Children and teenagers are still at risk from online harm on Instagram despite the rollout of “woefully ineffective” safety tools, according to research led by a Meta whistleblower.
Two-thirds (64%) of new safety tools on Instagram were found to be ineffective, according to a comprehensive review led by Arturo Béjar, a former senior engineer at Meta who testified against the company before US Congress, New York University and Northeastern University academics, the UK’s Molly Rose Foundation and other groups.
Meta – which owns and operates several prominent social media platforms and communication services that also include Facebook, WhatsApp, Messenger and Threads – introduced mandatory teen accounts on Instagram in September 2024, amid growing regulatory and media pressure to tackle online harm in the US and the UK.
However, Béjar said although Meta “consistently makes promises” about how its teen accounts protect children from “sensitive or harmful content, inappropriate contact, harmful interactions” and give control over use, these safety tools are mostly “ineffective, unmaintained, quietly changed, or removed”.
He added: “Because of Meta’s lack of transparency, who knows how long this has been the case, and how many teens have experienced harm in the hands of Instagram as a result of Meta’s negligence and misleading promises of safety, which create a false and dangerous sense of security.
“Kids, including many under 13, are not safe on Instagram. This is not about bad content on the internet, it’s about careless product design. Meta’s conscious product design and implementation choices are selecting, promoting, and bringing inappropriate content, contact and compulsive use to children every day.”

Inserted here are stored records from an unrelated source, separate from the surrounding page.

(** C6, as the code has it.  A bounding box is accepted exactly when its
    width and its height are each at least the minimum of 80, the minimum
    included.  A rejected box changes neither the list of centers nor the
    state the frame leaves behind.  The center of an accepted box is
    [(x + w/2, y + h/2)] with both halves rounded down to integers. *)
Theorem C6_blob_filter :
  forall x y w h : Z,
    (Vehicle4.accepted_rect (x, y, w, h) = true <-> 80 <= w /\ 80 <= h)
    /\ (Vehicle4.accepted_rect (x, y, w, h) = false ->
        forall before after,
          Vehicle4.collect_centers (before ++ (x, y, w, h) :: after)
            = Vehicle4.collect_centers (before ++ after)
          /\ forall st,
               Vehicle4.process_frame st (before ++ (x, y, w, h) :: after)
                 = Vehicle4.process_frame st (before ++ after))
    /\ (Vehicle4.accepted_rect (x, y, w, h) = true ->
        Vehicle4.center_handle x y w h = (x + w / 2, y + h / 2)
        /\ forall before after,
             Vehicle4.collect_centers (before ++ (x, y, w, h) :: after)
               = Vehicle4.collect_centers before
                 ++ (x + w / 2, y + h / 2)
                 :: Vehicle4.collect_centers after).
Proof.
  intros x y w h. split; [apply accepted_rect_iff |]. split.
  - intros Hreject before after.
    assert (Hsame :
              Vehicle4.collect_centers (before ++ (x, y, w, h) :: after)
                = Vehicle4.collect_centers (before ++ after)).
    { rewrite !collect_centers_filter, !filter_app.
      cbn [filter]. rewrite Hreject. reflexivity. }
    split; [exact Hsame |].
    intros st. unfold Vehicle4.process_frame. rewrite Hsame. reflexivity.
  - intros Haccept.
    assert (Hcenter :
              Vehicle4.center_handle x y w h = (x + w / 2, y + h / 2)).
    { apply accepted_rect_iff in Haccept. destruct Haccept as [Hw Hh].
      unfold Vehicle4.center_handle.
      rewrite !Z.quot_div_nonneg by lia. reflexivity. }
    split; [exact Hcenter |].
    intros before after.
    rewrite !collect_centers_filter, filter_app, map_app.
    cbn [filter]. rewrite Haccept. cbn [map Spec.center_of].
    rewrite Hcenter. reflexivity.
Qed.

(** C6 on a box of 81 by 120 pixels at (10, 20). *)
Lemma C6_blob_filter_witness :
  Vehicle4.center_handle 10 20 81 120 = (50, 80)
  /\ Vehicle4.collect_centers [(0, 0, 79, 200); (10, 20, 81, 120)]
     = [(50, 80)].
Proof.
  destruct (C6_blob_filter 10 20 81 120) as (_ & _ & Haccepted).
  destruct (Haccepted eq_refl) as [Hcenter Hcollect].
  split.
  - exact Hcenter.
  - exact (Hcollect [(0, 0, 79, 200)] []).
Defined.

(** C6 as the specification states it fails on a box of exactly 80 by 80
    pixels: the code accepts it, and neither side exceeds 80. *)
Lemma C6_blob_filter_counterexample :
  Vehicle4.accepted_rect (0, 0, 80, 80) = true
  /\ Vehicle4.collect_centers [(0, 0, 80, 80)] = [(40, 40)]
  /\ ~ Spec.exceeds_minimums (0, 0, 80, 80).
Proof.
  split; [reflexivity |]. split; [reflexivity |].
  unfold Spec.exceeds_minimums, Vehicle4.min_width_rect. lia.
Qed.

(** ** Crossing detection and deduplication *)

Lemma on_line_iff (cx cy : Z) :
  Vehicle4.on_line (cx, cy) = true
  <-> Z.abs (cy - Vehicle4.count_line_position) < 6.
Proof. unfold Vehicle4.on_line, Vehicle4.offset. apply Z.ltb_lt. Qed.

Lemma same_vehicle_iff (cx cy frame_idx px py pf : Z) :
  Vehicle4.same_vehicle (cx, cy) frame_idx ((px, py), pf) = true
  <-> Z.abs (cx - px) < 30 /\ Z.abs (cy - py) < 30 /\ frame_idx - pf < 15.
Proof.
  unfold Vehicle4.same_vehicle, Vehicle4.cooldown_frames. cbn [fst snd].
  rewrite !andb_true_iff, !Z.ltb_lt. tauto.
Qed.

(** The flag [already_counted] is raised exactly when some retained
    crossing is near in both coordinates and recent. *)
Lemma already_counted_iff (recently : list Vehicle4.crossing)
    (cx cy frame_idx : Z) :
  Vehicle4.already_counted recently (cx, cy) frame_idx = true
  <-> exists px py pf,
        In ((px, py), pf) recently
        /\ Z.abs (cx - px) < 30 /\ Z.abs (cy - py) < 30
        /\ frame_idx - pf < 15.
Proof.
  unfold Vehicle4.already_counted. rewrite existsb_exists. split.
  - intros ([[px py] pf] & Hin & Hsame).
    apply same_vehicle_iff in Hsame. exists px, py, pf. tauto.
  - intros (px & py & pf & Hin & Hsame).
    exists ((px, py), pf). split; [exact Hin |].
    apply same_vehicle_iff. exact Hsame.
Qed.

The research drew on “test accounts” imitating the behaviour of a teenager, a parent and a malicious adult, which it used to analyse 47 safety tools in March and June 2025.
Using a green, yellow and red rating system, it found that 30 tools were in the red category, meaning they could be easily circumvented or evaded with less than three minutes of effort, or had been discontinued. Only eight received the green rating.
Findings from the test accounts included that adults were easily able to message teenagers who do not follow them, despite this being supposedly blocked in teen accounts – although the report notes that Meta fixed this after the testing period. It remains the case that minors can initiate conversations with adults on Reels, and that it is difficult to report sexualised or offensive messages, the report found.
They also found the “hidden words” feature failed to block offensive language as claimed, with the researchers able to send “you are a whore and you should kill yourself” without any prompts to reconsider, or filtering or warnings provided to the recipient.
Meta says this feature only applies to unknown accounts, not followers, which users can block.
Algorithms showed inappropriate sexual or violent content, with the “not interested” feature failing to work effectively, and autocomplete suggestions actively recommending search terms and accounts related to suicide, self-harm, eating disorders and illegal substances, the researchers established.
The researchers also noted that several widely publicised time-management tools intended to curb addictive behaviours appeared to have been discontinued – although Meta said the functionality remained but had since been renamed – and spotted hundreds of reels showing users claiming to be under 13, despite Meta’s claims to block this.
The report said Meta “continues to design its Instagram reporting features in ways that will not promote real-world adoption”.
In a foreword to the report co-authored by Ian Russell, the founder of the Molly Rose Foundation, and Maurine Molak, the co-founder of David’s Legacy Foundation and Parents for Safe Online Spaces, both of whose children died by suicide after being bombarded by hateful content online, the parents said Meta’s new safety measures were “woefully ineffective”.
As a result, they believe the UK’s Online Safety Act must be strengthened to “compel companies to systematically reduce the harm their platforms cause by compelling their services to be safe by design”.
The report further asks that the regulator, Ofcom, become “bolder and more assertive” in enforcing its regulatory scheme.
A Meta spokesperson said: “This report repeatedly misrepresents our efforts to empower parents and protect teens, misstating how our safety tools work and how millions of parents and teens are using them today. Teen accounts lead the industry because they provide automatic safety protections and straightforward parental controls.
“The reality is teens who were placed into these protections saw less sensitive content, experienced less unwanted contact, and spent less time on Instagram at night. Parents also have robust tools at their fingertips, from limiting usage to monitoring interactions. We’ll continue improving our tools, and we welcome constructive feedback – but this report is not that.”
An Ofcom spokesperson said: “We take the views of parents campaigning for children’s online safety very seriously and appreciate the work behind this research.
“Our rules are a reset for children online. They demand a safety-first approach in how tech firms design and operate their services in the UK. Make no mistake: sites that don’t comply should expect to face enforcement action.”
A government spokesperson said: “Under the Online Safety Act, platforms are now legally required to protect young people from damaging content, including material promoting self-harm or suicide. That means safer algorithms and less toxic feeds. Services that fail to comply can expect tough enforcement from Ofcom. We are determined to hold tech companies to account and keep children safe.”